(Extracted records)
+ + + + +

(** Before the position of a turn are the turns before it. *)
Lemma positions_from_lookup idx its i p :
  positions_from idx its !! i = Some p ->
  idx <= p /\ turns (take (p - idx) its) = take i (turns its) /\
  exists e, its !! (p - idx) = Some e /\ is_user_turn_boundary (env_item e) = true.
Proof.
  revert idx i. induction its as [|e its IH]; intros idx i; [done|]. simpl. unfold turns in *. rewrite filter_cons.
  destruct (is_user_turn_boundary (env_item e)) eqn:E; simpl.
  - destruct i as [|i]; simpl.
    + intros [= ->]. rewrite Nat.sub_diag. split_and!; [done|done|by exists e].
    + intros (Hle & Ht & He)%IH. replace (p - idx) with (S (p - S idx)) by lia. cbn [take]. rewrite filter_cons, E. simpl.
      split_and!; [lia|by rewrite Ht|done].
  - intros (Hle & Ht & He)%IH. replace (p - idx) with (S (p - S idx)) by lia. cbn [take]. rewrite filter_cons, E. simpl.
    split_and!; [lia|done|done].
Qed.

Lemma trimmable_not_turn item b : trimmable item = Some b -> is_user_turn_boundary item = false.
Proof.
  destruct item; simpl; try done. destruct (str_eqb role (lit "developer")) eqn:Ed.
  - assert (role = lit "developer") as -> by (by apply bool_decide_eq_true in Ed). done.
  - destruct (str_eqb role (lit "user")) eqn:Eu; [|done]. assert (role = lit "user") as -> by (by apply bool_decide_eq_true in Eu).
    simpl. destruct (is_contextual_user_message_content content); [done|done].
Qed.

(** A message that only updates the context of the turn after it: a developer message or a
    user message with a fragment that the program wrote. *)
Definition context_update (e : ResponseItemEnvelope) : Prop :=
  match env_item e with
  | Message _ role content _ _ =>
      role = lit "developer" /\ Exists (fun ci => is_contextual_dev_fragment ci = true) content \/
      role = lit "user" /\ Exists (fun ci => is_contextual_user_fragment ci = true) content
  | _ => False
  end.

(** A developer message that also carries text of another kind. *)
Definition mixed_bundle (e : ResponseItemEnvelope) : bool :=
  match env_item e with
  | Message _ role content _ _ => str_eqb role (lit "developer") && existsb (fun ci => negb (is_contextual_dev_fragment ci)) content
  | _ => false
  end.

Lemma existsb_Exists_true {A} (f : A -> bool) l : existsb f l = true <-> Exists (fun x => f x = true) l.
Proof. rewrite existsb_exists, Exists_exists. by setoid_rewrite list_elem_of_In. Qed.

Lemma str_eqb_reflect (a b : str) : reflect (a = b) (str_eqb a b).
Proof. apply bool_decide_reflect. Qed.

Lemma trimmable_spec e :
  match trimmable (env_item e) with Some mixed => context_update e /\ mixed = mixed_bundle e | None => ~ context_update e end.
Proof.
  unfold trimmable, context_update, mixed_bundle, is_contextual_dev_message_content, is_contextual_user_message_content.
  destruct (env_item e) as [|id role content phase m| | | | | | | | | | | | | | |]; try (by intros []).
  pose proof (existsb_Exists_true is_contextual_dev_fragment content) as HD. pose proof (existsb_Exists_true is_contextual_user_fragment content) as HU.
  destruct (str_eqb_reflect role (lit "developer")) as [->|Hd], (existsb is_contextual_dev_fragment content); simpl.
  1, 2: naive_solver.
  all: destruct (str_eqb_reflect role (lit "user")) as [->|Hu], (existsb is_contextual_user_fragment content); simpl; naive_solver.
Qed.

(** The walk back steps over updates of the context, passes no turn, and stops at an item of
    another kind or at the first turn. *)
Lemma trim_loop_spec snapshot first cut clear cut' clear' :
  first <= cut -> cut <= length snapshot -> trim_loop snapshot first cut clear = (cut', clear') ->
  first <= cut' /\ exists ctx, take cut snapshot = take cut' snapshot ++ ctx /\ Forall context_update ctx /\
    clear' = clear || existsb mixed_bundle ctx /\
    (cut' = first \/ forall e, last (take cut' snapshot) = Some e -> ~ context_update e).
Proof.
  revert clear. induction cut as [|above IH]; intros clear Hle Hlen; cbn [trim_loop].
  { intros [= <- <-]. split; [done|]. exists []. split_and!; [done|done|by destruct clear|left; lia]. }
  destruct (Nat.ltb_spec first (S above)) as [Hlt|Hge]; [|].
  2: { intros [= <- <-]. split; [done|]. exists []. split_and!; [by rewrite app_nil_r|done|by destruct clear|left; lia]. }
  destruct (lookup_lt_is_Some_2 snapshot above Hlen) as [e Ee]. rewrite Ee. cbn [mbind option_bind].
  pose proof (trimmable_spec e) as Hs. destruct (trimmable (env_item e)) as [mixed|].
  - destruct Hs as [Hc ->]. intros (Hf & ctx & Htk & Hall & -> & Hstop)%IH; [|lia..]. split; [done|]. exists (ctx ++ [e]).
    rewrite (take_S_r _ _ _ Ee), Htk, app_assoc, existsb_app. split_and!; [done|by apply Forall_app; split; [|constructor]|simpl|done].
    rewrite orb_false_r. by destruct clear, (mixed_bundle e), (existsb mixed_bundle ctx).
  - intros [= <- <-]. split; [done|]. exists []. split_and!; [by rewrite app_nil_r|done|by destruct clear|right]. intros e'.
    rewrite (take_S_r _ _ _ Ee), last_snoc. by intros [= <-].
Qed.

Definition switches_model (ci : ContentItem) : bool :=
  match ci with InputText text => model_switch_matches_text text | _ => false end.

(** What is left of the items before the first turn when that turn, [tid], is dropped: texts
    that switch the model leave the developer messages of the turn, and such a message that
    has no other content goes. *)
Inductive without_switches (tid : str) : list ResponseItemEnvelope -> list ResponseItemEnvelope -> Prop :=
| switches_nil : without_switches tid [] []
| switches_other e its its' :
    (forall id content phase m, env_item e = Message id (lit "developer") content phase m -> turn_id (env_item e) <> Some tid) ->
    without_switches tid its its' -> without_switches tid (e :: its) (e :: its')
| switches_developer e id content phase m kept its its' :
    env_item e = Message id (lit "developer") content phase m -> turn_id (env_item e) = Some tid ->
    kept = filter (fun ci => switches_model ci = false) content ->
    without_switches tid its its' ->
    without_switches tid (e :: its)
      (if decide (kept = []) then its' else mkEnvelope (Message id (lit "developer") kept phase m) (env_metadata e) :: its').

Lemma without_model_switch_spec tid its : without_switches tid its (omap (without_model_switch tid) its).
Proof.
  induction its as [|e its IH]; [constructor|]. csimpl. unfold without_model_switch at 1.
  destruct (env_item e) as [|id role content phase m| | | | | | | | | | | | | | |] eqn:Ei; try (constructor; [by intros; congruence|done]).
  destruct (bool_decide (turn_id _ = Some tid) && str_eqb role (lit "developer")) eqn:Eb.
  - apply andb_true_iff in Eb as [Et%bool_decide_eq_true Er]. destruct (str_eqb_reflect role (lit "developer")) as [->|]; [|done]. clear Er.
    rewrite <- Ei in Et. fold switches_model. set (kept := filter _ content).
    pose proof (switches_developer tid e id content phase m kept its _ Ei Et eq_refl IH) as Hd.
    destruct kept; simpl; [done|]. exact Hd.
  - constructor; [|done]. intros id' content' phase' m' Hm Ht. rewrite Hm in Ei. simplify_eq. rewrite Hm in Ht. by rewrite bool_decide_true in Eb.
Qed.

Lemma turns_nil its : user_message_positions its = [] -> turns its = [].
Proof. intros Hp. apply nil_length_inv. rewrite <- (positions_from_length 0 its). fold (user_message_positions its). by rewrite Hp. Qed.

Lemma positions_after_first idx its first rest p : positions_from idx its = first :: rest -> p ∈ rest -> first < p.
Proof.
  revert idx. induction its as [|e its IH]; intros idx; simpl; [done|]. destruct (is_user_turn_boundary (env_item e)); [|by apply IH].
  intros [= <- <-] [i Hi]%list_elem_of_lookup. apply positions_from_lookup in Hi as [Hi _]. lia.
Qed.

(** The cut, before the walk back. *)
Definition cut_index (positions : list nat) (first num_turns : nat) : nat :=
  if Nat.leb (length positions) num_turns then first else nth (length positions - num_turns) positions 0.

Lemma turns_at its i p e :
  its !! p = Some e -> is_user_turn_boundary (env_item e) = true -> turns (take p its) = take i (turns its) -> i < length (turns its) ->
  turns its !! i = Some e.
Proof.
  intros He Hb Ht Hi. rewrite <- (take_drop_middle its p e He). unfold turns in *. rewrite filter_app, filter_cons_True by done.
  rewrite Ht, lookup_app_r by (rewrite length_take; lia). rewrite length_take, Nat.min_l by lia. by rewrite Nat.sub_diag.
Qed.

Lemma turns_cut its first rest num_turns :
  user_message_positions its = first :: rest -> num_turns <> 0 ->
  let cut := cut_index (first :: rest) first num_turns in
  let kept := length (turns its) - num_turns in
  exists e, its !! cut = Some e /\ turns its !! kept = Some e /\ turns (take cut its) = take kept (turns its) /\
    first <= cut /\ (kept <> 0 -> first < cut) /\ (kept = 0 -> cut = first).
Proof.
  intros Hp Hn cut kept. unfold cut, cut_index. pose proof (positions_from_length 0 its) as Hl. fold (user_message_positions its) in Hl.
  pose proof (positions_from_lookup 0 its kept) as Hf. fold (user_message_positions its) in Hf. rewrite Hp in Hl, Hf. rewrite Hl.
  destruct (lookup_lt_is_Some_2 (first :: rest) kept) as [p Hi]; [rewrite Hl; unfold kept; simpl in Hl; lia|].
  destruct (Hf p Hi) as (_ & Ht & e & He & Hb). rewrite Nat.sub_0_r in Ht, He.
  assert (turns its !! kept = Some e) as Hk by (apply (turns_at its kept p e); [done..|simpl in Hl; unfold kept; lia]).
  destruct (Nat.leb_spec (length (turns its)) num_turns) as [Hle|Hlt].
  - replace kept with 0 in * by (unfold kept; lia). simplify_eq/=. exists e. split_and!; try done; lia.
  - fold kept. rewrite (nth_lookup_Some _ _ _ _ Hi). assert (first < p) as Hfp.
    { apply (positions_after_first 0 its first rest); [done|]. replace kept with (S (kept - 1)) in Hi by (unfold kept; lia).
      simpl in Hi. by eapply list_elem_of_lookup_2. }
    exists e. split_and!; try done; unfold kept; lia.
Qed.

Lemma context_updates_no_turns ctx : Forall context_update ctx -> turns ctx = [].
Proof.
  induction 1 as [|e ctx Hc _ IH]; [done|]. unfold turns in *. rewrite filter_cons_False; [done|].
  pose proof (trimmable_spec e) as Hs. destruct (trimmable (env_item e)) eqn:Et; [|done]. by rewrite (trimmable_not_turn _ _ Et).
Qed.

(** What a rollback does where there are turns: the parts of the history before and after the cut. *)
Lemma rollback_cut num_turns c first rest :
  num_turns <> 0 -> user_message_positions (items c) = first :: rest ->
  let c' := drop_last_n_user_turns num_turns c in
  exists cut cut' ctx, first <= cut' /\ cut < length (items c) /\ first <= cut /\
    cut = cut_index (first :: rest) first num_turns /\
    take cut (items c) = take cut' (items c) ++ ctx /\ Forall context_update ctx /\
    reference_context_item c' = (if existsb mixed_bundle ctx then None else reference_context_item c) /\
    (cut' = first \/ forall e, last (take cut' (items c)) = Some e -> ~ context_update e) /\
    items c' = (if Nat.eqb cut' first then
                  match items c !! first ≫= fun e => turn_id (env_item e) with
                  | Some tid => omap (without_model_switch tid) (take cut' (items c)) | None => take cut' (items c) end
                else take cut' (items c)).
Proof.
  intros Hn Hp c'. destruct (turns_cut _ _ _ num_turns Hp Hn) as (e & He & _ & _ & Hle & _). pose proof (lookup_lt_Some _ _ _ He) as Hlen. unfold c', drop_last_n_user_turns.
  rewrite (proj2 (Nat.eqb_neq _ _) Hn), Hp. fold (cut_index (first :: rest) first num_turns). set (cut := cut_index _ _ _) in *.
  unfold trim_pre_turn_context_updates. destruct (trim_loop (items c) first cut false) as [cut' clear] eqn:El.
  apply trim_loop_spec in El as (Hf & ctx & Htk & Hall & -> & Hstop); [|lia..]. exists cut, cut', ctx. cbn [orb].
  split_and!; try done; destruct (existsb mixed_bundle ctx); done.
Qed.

+ + + + +

● **Exercise goal**:
Would you please copy all lines in the data that contain the word "else"?

● **Output of the task**:
      (if decide (kept = []) then its' else mkEnvelope (Message id (lit "developer") kept phase m) (env_metadata e) :: its').
  if Nat.leb (length positions) num_turns then first else nth (length positions - num_turns) positions 0.
    reference_context_item c' = (if existsb mixed_bundle ctx then None else reference_context_item c) /\
                else take cut' (items c)).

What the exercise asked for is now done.